Task description
Print exactly the lines below between the line holding "- intros -> H. auto." and the line holding "1, the windows handed to the caller", inclusive, and nothing more.

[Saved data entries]
>>>
Lemma run_query {T R} (l : lens World T) (f : T -> R) outs w :
  exists r outs', run (query l f) (faults outs) w = (r, w, faults outs') /\
    (r = inl (f (view l w)) \/ exists e, r = inr e).
Proof.
  destruct (run_act_faults (fun w => (inl (f (view l w)), w)) outs w) as (o & outs' & E).
  unfold query. rewrite E. destruct o; simpl; eauto 6.
Qed.

Lemma run_call {T R} (l : lens World T) (f : T -> (R + err) * T) outs w :
  exists r w' outs', run (call l f) (faults outs) w = (r, w', faults outs') /\
    ((w' = w /\ exists e, r = inr e) \/
     (w' = (on l f w).2 /\ (r = (on l f w).1 \/ exists e, r = inr e))).
Proof.
  destruct (run_act_faults (on l f) outs w) as (o & outs' & E).
  unfold call. rewrite E. destruct o; simpl; do 3 eexists; eauto 7.
Qed.
End CallFacts.

#[export] Hint Rewrite @exec_query @exec_ask @exec_call @exec_now : exec.
(** The current status, as the conflict handlers read it. *)
Definition current_status (tx : TransactionWithRelations) : prog' TransactionStatus :=
  let! current := findById (tx_id tx) (tenantId (tx_row tx)) in
  match current with
  | None => Throw (not_found_error (tx_id tx))
  | Some c => Ret (status (tx_row c))
  end.

Definition handleStaleConfirmation (tx : TransactionWithRelations) (e : err) : prog' bool :=
  let! s := current_status tx in
  if isTerminal s then Ret false
  else if bool_decide (s = CONFIRMING) then Ret true
  else Throw e.

Definition is_conflict (e : err) : bool :=
  match e with TransactionStateConflictError _ _ => true | _ => false end.

Definition claimConfirmation (tx : TransactionWithRelations) : prog' bool :=
  catch (do! markConfirming (tx_id tx) in Ret true)
    (fun e => if is_conflict e then handleStaleConfirmation tx e else Throw e).

(** The body of [prisma.$transaction]. *)
Definition confirmation_body (tx : TransactionWithRelations) (bt : BlockchainTransaction)
  : prog' unit :=
  match bt_blockNumber bt with
  | None =>
      Throw (PlainError ("Confirmed transaction " +:+ tx_hash tx +:+ " has no block number"))
  | Some b =>
      let! confirmed := confirm (tx_hash tx) (Some (toNumber b)) (bt_gasUsed bt) in
      do! createInTransaction (confirmed_event confirmed) in
      Ret tt
  end.

Definition persistConfirmation (tx : TransactionWithRelations) (bt : BlockchainTransaction)
  : prog' unit :=
  catch (transaction (confirmation_body tx bt))
    (fun e =>
       if is_conflict e then
         let! s := current_status tx in
         if isTerminal s then Ret tt else Throw e
       else Throw e).
(* ===== verification/LogWindows.v ===== *)
(** * Scanning logs in bounded windows

    [src/blockchain/evm/log-windows.ts]: the text of an error, whether it means
    "rate limited" or "range too large", and the scan that walks a block range in
    windows, halving the window when the provider rejects it. *)

From S2P Require Import Prelude JsString RegExp Schema.
From Stdlib Require Import Ascii.
From stdpp Require Import pretty.
#[local] Open Scope Z_scope.

Definition any_char : regexp := Chr (fun a => negb (N_of_ascii a =? 10)%N).
Definition digit : regexp := Chr is_digit.
Definition not_dot : regexp := Chr (fun a => negb (Ascii.eqb a "."%char)).

Definition RATE_LIMIT_PATTERN : regexp :=
  alts [ seqs [lit "rate"; Opt any_char; lit "limit"];
         lit "too many requests";
         seqs [lit "request"; Opt (lit "s"); lit " "; alts [lit "count"; lit "per"]];
         lit "throttl";
         seqs [Boundary; lit "429"; Boundary] ].

Definition RANGE_LIMIT_PATTERN : regexp :=
  alts [ lit "block range";
         seqs [lit "range "; Opt (lit "is "); lit "too "; alts [lit "large"; lit "wide"; lit "big"]];
         seqs [alts [lit "exceed"; lit "exceeds"; lit "exceeded"]; upto 40 not_dot;
               alts [lit "range"; lit "limit"; lit "results"; lit "size"]];
         seqs [lit "more than "; Plus digit; lit " results"];
         seqs [lit "too many "; alts [lit "results"; lit "logs"]];
         lit "response size";
         seqs [lit "query "; alts [lit "returned"; lit "exceeds"]];
         lit "limit exceeded";
         seqs [lit "max"; Opt (lit "imum"); lit " "; Opt (lit "block "); lit "range"];
         seqs [lit "log"; Opt (lit "s"); lit " "; alts [lit "response"; lit "result"];
               Opt (lit "s"); lit " "; Opt (lit "is "); lit "too"] ].

(** The objects of the cause chain.  The client's errors carry their layers;
    every other exception has only its message. *)
Definition layers (e : err) : list ErrorLayer :=
  match e with
  | NodeError top causes => top :: causes
  | _ => [mkLayer (Some (err_message e)) None None None]
  end.

Definition layer_parts (l : ErrorLayer) : list string :=
  option_list (layer_message l) ++ option_list (shortMessage l) ++ option_list (details l) ++
  option_list ((fun z => "status " +:+ pretty z) <$> layer_status l).

(** The walk stops once ten parts were collected. *)
Fixpoint collect (parts : list string) (ls : list ErrorLayer) : list string :=
  match ls with
  | [] => parts
  | l :: ls' =>
      if Nat.ltb (length parts) 10 then collect (parts ++ layer_parts l) ls' else parts
  end.

Definition collectErrorText (e : err) : string := String.concat " | " (collect [] (layers e)).

Definition isRateLimitError (e : err) : bool := test RATE_LIMIT_PATTERN (collectErrorText e).

Definition isBlockRangeLimitError (e : err) : bool :=
  let text := collectErrorText e in
  if test RATE_LIMIT_PATTERN text then false else test RANGE_LIMIT_PATTERN text.

Record ScanLogWindowsResult := mkScanResult {
  lastProcessed : option Z; complete : bool; windows : Z; maxRange : Z }.

Section Scan.
Context {W TLog : Type}.
#[local] Abbreviation prog := (prog W err).
Context (to : Z) (maxWindows : Z).
Context (fetch : Z -> Z -> prog (list TLog)).
Context (onWindow : list TLog -> Z -> Z -> prog unit).
Context (onShrink : Z -> err -> prog unit).

Definition window_end (from size : Z) : Z :=
  if from + size - 1 <? to then from + size - 1 else to.

(** The loop; each iteration completes a window or halves the size. *)
Fixpoint scan_loop (fuel : nat) (from size done_ : Z) (last_ : option Z)
  : prog ScanLogWindowsResult :=
  match fuel with
  | O => Throw OutOfFuel
  | S fuel' =>
      if (from <=? to) && (done_ <? maxWindows) then
        let end_ := window_end from size in
        let! logs := attempt (fetch from end_) in
        match logs with
        | inr e =>
            if (1 <? size) && isBlockRangeLimitError e then
              do! onShrink (size / 2) e in
              scan_loop fuel' from (size / 2) done_ last_
            else Throw e
        | inl logs =>
            do! onWindow logs from end_ in
            scan_loop fuel' (end_ + 1) size (done_ + 1) (Some end_)
        end
      else Ret (mkScanResult last_ (to <? from) done_ size)
  end.

Definition scan_fuel (size done_ : Z) : nat :=
  S (Z.to_nat (maxWindows - done_) + Z.to_nat (Z.log2 size)).

Definition scanLogWindows (from size : Z) : prog ScanLogWindowsResult :=
  scan_loop (scan_fuel size 0) from size 0 None.

(** ** The fuel is enough *)

Lemma scan_fuel_shrink size done_ :
  1 < size -> scan_fuel size done_ = S (scan_fuel (size / 2) done_).
Proof.
  intros Hs. unfold scan_fuel.
  assert (E : Z.log2 size = Z.log2 (size / 2) + 1).
  { rewrite <- Z.div2_div, Z.div2_spec, Z.log2_shiftr by lia.
    assert (1 <= Z.log2 size) by (apply (Z.log2_le_mono 2); lia). lia. }
  pose proof (Z.log2_nonneg (size / 2)). rewrite E. lia.
Qed.

Lemma scan_fuel_window size done_ :
  done_ < maxWindows -> scan_fuel size done_ = S (scan_fuel size (done_ + 1)).
Proof. intros H. unfold scan_fuel. lia. Qed.

(** ** A rule for the scan

    [I k w]: everything before block [k] has been handled in [w].  If fetching
    and handling a window moves the frontier behind it, the scan as a whole
    moves the frontier to its [lastProcessed], and reaches [to] exactly when it
    reports completion; when it throws, [E] holds. *)
Section Rule.
Context (I : Z -> W -> Prop) (E : err -> W -> Prop) (size0 : Z).
Context (Hwindow : forall f e w, f <= e <= to -> e < f + size0 -> I f w ->
  match exec (fetch f e) w with
  | (inl logs, w1) =>
      match exec (onWindow logs f e) w1 with
      | (inl _, w2) => I (e + 1) w2
      | (inr x, w2) => E x w2
      end
  | (inr x, w1) => I f w1 /\ E x w1
  end).
Context (Hshrink : forall k n x w, 1 <= n <= size0 -> I k w ->
  exists w', exec (onShrink n x) w = (inl tt, w') /\ I k w').

Lemma scan_rule fuel from size done_ last_ w start :
  fuel = scan_fuel size done_ -> 1 <= size <= size0 ->
  default start ((fun l => l + 1) <$> last_) = from -> start <= from ->
  (from <= to + 1 \/ from = start) -> I from w ->
  match exec (scan_loop fuel from size done_ last_) w with
  | (inl r, w') =>
      let next := default start ((fun l => l + 1) <$> lastProcessed r) in
      I next w' /\ from <= next /\ (next <= to + 1 \/ next = start) /\
      complete r = (to <? next) /\ done_ <= windows r /\
      windows r <= Z.max done_ maxWindows /\ 1 <= maxRange r <= size
  | (inr x, w') => E x w'
  end.
Proof.
  revert from size done_ last_ w.
  induction fuel as [|fuel IH]; intros from size done_ last_ w Hfuel Hsize Hlast Hst Hto HI;
    [discriminate|]. cbn [scan_loop].
  destruct (Z.leb_spec from to) as [Hle|Hgt]; cbn [andb].
  2: { rewrite exec_ret. cbn [lastProcessed complete windows maxRange]. rewrite Hlast.
       split_and!; try done; try lia. }
  destruct (Z.ltb_spec done_ maxWindows) as [Hd|Hd].
  2: { rewrite exec_ret. cbn [lastProcessed complete windows maxRange]. rewrite Hlast.
       split_and!; try done; lia. }
  rewrite exec_bind, exec_attempt.
  assert (Hend : from <= window_end from size <= to /\ window_end from size < from + size).
  { unfold window_end. destruct (Z.ltb_spec (from + size - 1) to); lia. }
  pose proof (Hwindow from (window_end from size) w (proj1 Hend) ltac:(lia) HI) as Hw.
  destruct (exec (fetch from (window_end from size)) w) as [[logs|x] w1]; cbn [fst snd].
  - rewrite exec_bind. destruct (exec (onWindow logs from _) w1) as [[[]|x] w2]; [|done].
    rewrite scan_fuel_window in Hfuel by done.
    specialize (IH (window_end from size + 1) size (done_ + 1) (Some (window_end from size)) w2).
    destruct (exec (scan_loop fuel _ _ _ _) w2) as [[r|x] w3]; [|apply IH; try done; lia].
    cbn zeta in IH |- *.
    destruct IH as (H1 & H2 & H3 & H4 & H5 & H6 & H7); try done; try lia.
    split_and!; try done; lia.
  - destruct Hw as [HI1 HE]. destruct (Z.ltb_spec 1 size) as [H1|H1]; cbn [andb]; [|done].
    destruct (isBlockRangeLimitError x); [|done].
    assert (Hhalf : 1 <= size / 2 <= size).
    { split; [apply Z.div_le_lower_bound; lia|apply Z.div_le_upper_bound; lia]. }
    rewrite exec_bind.
    destruct (Hshrink from (size / 2) x w1 ltac:(lia) HI1) as (w2 & -> & HI2).
    rewrite scan_fuel_shrink in Hfuel by done.
    specialize (IH from (size / 2) done_ last_ w2).
    destruct (exec (scan_loop fuel _ _ _ _) w2) as [[r|y] w3]; [|apply IH; try done; lia].
    cbn zeta in IH |- *.
    destruct IH as (G1 & G2 & G3 & G4 & G5 & G6 & G7); try done; try lia.
    split_and!; try done; lia.
Qed.
End Rule.
End Scan.

(** ** What the scan hands out *)

(** A list of windows that tiles the blocks from [a] up to, not including, [b]. *)
Fixpoint tiles {L} (size a b : Z) (hs : list (Z * Z * L)) : Prop :=
  match hs with
  | [] => a = b
  | (f, e, _) :: hs' => f = a /\ f <= e < f + size /\ tiles size (e + 1) b hs'
  end.

Lemma tiles_snoc {L} size a b e (x : L) hs :
  tiles size a b hs -> b <= e < b + size -> tiles size a (e + 1) (hs ++ [(b, e, x)]).
Proof.
  revert a. induction hs as [|[[f g] y] hs IH]; intros a; simpl.
  - intros -> H. auto.
  - intros (-> & Hg & Hts) H. split_and!; try done; try lia. by apply IH.
Qed.

Section Tape.
Context {L : Type} (oracle : nat -> Z -> Z -> list L + err).

(** The number of requests so far, and the windows handed to the caller. *)
Definition Tape : Type := nat * list (Z * Z * list L).

Definition tape_fetch (f e : Z) : prog Tape err (list L) :=
  act (fun t => (oracle t.1 f e, (S t.1, t.2))).
Definition tape_window (logs : list L) (f e : Z) : prog Tape err unit :=
  modify (fun t => (t.1, t.2 ++ [(f, e, logs)])).
Definition tape_shrink (n : Z) (x : err) : prog Tape err unit := Ret tt.

Definition genuine (hs : list (Z * Z * list L)) : Prop :=
  Forall (fun h => exists n, oracle n h.1.1 h.1.2 = inl h.2) hs.
End Tape.

(** C35: the scan neither skips nor repeats a block, whatever the provider
    answers.  With a window size of at least 1, the windows handed to the caller
    tile the range from [from] to the block before [next] (the one behind
    [lastProcessed]): consecutive, disjoint, none larger than the configured
    range, each with the logs the provider returned for exactly that window.  The
    scan reports completion exactly when it went past [to].  It always ends: if it
    throws, the exception is one the provider raised, and the windows handed out
    until then still tile a prefix of the range. *)
Theorem scan_tiles_the_range {L} (oracle : nat -> Z -> Z -> list L + err) to maxW from size :
  1 <= size ->
  match exec (scanLogWindows to maxW (tape_fetch oracle) tape_window tape_shrink from size)
          (0%nat, []) with
  | (inl r, (_, hs)) =>
      let next := default from ((fun l => l + 1) <$> lastProcessed r) in
      tiles size from next hs /\ genuine oracle hs /\
      complete r = (to <? next) /\ (next <= to + 1 \/ next = from) /\
      windows r <= Z.max 0 maxW /\ 1 <= maxRange r <= size
  | (inr x, (_, hs)) =>
      (exists k, tiles size from k hs) /\ genuine oracle hs /\
      exists n f e, oracle n f e = inr x
  end.
Proof.
  intros Hs.
  set (I := fun k (t : Tape) => tiles size from k t.2 /\ genuine oracle t.2).
  set (E := fun x (t : Tape) => (exists k, tiles size from k t.2) /\ genuine oracle t.2 /\
              exists n f e, oracle n f e = inr x).
  assert (H1 : forall f e w, f <= e <= to -> e < f + size -> I f w ->
    match exec (tape_fetch oracle f e) w with
    | (inl logs, w1) =>
        match exec (tape_window logs f e) w1 with
        | (inl _, w2) => I (e + 1) w2
        | (inr x, w2) => E x w2
        end
    | (inr x, w1) => I f w1 /\ E x w1
    end).
  { intros f e [n hs] He Hsz [Ht Hg]. unfold tape_fetch, tape_window. rewrite exec_act. cbn.
    destruct (oracle n f e) as [logs|x] eqn:Ho; cbn.
    - rewrite exec_modify. split; [apply tiles_snoc; [done|lia]|].
      apply Forall_app_2; [done|]. constructor; [|constructor].
      by exists n.
    - split; [exact (conj Ht Hg)|]. split; [by exists f|]. eauto. }
  pose proof (scan_rule to maxW (tape_fetch oracle) tape_window tape_shrink I E size H1
    ltac:(eauto) (scan_fuel maxW size 0) from size 0 None (0%nat, []) from) as H.
  specialize (H eq_refl ltac:(lia) eq_refl ltac:(lia) ltac:(by right) ltac:(by split; [|constructor])).
  unfold scanLogWindows. destruct (exec (scan_loop _ _ _ _ _ _ _ _ _ _) _) as [[r|x] [n hs]]; [|done].
  destruct H as ((Ha & Hb) & _ & Hc & Hd & _ & He & Hf). split_and!; try done; lia.
Qed.

(** A provider that rejects spans above four blocks. *)
Definition picky (n : nat) (f e : Z) : list Z + err :=
  if e - f <? 4 then inl [f; e] else inr (PlainError "block range is too large").

Lemma scan_tiles_the_range_witness :
  1 <= 10 /\
  let '(r, t) := exec (scanLogWindows 20 25 (tape_fetch picky) tape_window tape_shrink 0 10)
                   (0%nat, []) in
  exists x, r = inl x /\ tiles 10 0 21 t.2 /\ complete x = true /\ maxRange x = 2.
Proof.
  split; [lia|].
  pose proof (scan_tiles_the_range picky 20 25 0 10 ltac:(lia)) as H.
  vm_compute in H. vm_compute. eexists. split; [done|]. naive_solver.
Defined.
<<<
Solution
  - intros -> H. auto.
  - intros (-> & Hg & Hts) H. split_and!; try done; try lia. by apply IH.
Qed.

Section Tape.
Context {L : Type} (oracle : nat -> Z -> Z -> list L + err).

(** The number of requests so far, and the windows handed to the caller. *)
Definition Tape : Type := nat * list (Z * Z * list L).

Definition tape_fetch (f e : Z) : prog Tape err (list L) :=
  act (fun t => (oracle t.1 f e, (S t.1, t.2))).
Definition tape_window (logs : list L) (f e : Z) : prog Tape err unit :=
  modify (fun t => (t.1, t.2 ++ [(f, e, logs)])).
Definition tape_shrink (n : Z) (x : err) : prog Tape err unit := Ret tt.

Definition genuine (hs : list (Z * Z * list L)) : Prop :=
  Forall (fun h => exists n, oracle n h.1.1 h.1.2 = inl h.2) hs.
End Tape.

(** C35: the scan neither skips nor repeats a block, whatever the provider
    answers.  With a window size of at least 1, the windows handed to the caller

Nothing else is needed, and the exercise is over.